2.4.Né varrebbe obiettare come sostiene parte ricorrente che, nelle more della introduzione della disciplina specifica, la equiparazione prevista ex lege tra i dirigenti penitenziari e i dipendenti della Polizia di Stato non si limiterebbe a riconoscere come applicabili esclusivamente gli aspetti economici del rapporto di lavoro bensì anche tutti gli istituti giuridici ed economici compatibili, ritenendo che l’elencazione delle materie applicabili non potrebbe essere da ostacolo all’individuazione degli istituti.

Tale argomentazione non è condivisibile alla luce della predetta normativa e tra l’altro perché non contrasta con considerazioni ed elementi adeguati l’asserita assenza di riserva di legge alla disciplina del trattamento pensionistico.

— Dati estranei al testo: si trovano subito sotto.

(** *** Sender and Feeder pulls *)

(** Modelled from the spec: [next()] of [lib/Sender.js] (section 4.6): a
    no-op when held or when [sent = total]; otherwise it takes
    [lines[sent]], passes it through the expression stage, emits [data]
    and then increments [sent]. *)
Definition sender_next (c : Controller) : Controller :=
  let c := record SenderNext c in
  if hold (sender c) || (sent (sender c) =? total (sender c))%nat then c
  else
    match nth_error (lines (sender c)) (sent (sender c)) with
    | None => c
    | Some line =>
        let (out, c1) := senderDataFilter line c in
        let c2 := senderOnData out c1 in
        setSender (Sender.advance (sender c2)) c2
    end.

(** Modelled from the spec: [next()] of [lib/Feeder.js] (section 4.5)
    pulls one line and emits [data] unless held.  The [pending] flag of
    section 3 tells whether work is pending, as [peek()] does in section
    4.5: it is set while lines are left in the queue and clear once the
    queue is empty, so that a line fed to an empty queue is written at
    once. *)
Definition feeder_next (c : Controller) : Controller :=
  let c := record FeederNext c in
  if fhold (feeder c) then c
  else
    match queue (feeder c) with
    | [] => setFeeder (mkFeeder [] (fhold (feeder c)) (fholdReason (feeder c)) false) c
    | line :: rest =>
        let more := match rest with [] => false | _ :: _ => true end in
        let c0 := setFeeder (mkFeeder rest (fhold (feeder c)) (fholdReason (feeder c)) more) c in
        let (out, c1) := feederDataFilter line c0 in
        feederOnData out c1
    end.
(* ================================================================== *)
(** ** Access checks *)

(** A request handler run on a world whose parts are named. *)
Ltac run_handler :=
  cbv beta iota zeta delta
    [bind ret throw try_catch get modify respond console_error emit now query
     integer with_db with_faults with_net with_clock record_event spawn
     storage.getUser storage.getUserApplications storage.getApplication
     storage.createApplication storage.deleteApplication
     storage.checkSubdomainAvailable storage.getApplicationDeployments
     storage.createDeployment storage.recordAnalytics
     storage.getApplicationAnalytics storage.createConversation
     fst snd db clock faults net trace spawned].

Lemma differs_true a b : a <> b -> differs a b = true.
Proof. intros H. unfold differs, str_eqb. now apply negb_true_iff, String.eqb_neq. Qed.

Lemma select_application_none n d :
  select_application n d = None <->
  forall a, In a (applications d) -> Application.id a <> n.
Proof.
  unfold select_application. induction (applications d) as [|x rows IH]; cbn.
  - split; [intros _ a []|reflexivity].
  - destruct (Application.id x =? n) eqn:E; cbn.
    + split; [discriminate|]. intros H. apply Z.eqb_eq in E.
      exfalso. exact (H x (or_introl eq_refl) E).
    + rewrite IH. apply Z.eqb_neq in E. split.
      * intros H a [<-|Ha]; auto.
      * intros H a Ha. apply H. now right.
Qed.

Parte avversa a sostegno delle proprie pretese rinvia anche ai messaggi INPS (n. 1134 del 13.3.2017 e n. 761 del 20.2.2018) ed alla nota del Ministero del Lavoro e delle Politiche Sociali (n. 0000354 del 18.1.2018) ma tali atti, come rilevato dalla difesa dell’Amministrazione, riguardano esclusivamente al riconoscimento dei sei scatti di stipendio sul trattamento di previdenza e di quiescenza per i dirigenti della carriera penitenziaria, ossia solo un riconoscimento avente natura esclusivamente economica, ma nulla definiscono sulla questione relativa all’acquisizione del diritto al pensionamento e alla decorrenza dello stesso;
ciò correttamente atteso che il regime pensionistico è disciplinato dalla legge.

2.5. Pertanto la nota impugnata non presenta i vizi dedotti e l’orientamento ivi indicato risulta più rispettoso della ratio legis perché la previsione normativa del limite di età per il collocamento d’ufficio è dettata esclusivamente per il personale della Polizia di Stato e analoga norma, come sopra evidenziato, non è stata prevista né nella legge delega n. 154 del 2005 né nel d.lgs. n. 63 del 2006, di attuazione, recante l’Ordinamento della carriera dirigenziale penitenziaria, tenuto conto tra l’altro che il riconoscimento di differenti qualifiche dirigenziali nell’ambito dei due ordinamenti esclude la possibilità di una effettiva equiparazione tra le stesse.

3. In definitiva il ricorso è infondato e va respinto.

La particolare natura della materia controversa giustifica la compensazione delle spese di giudizio tra le parti.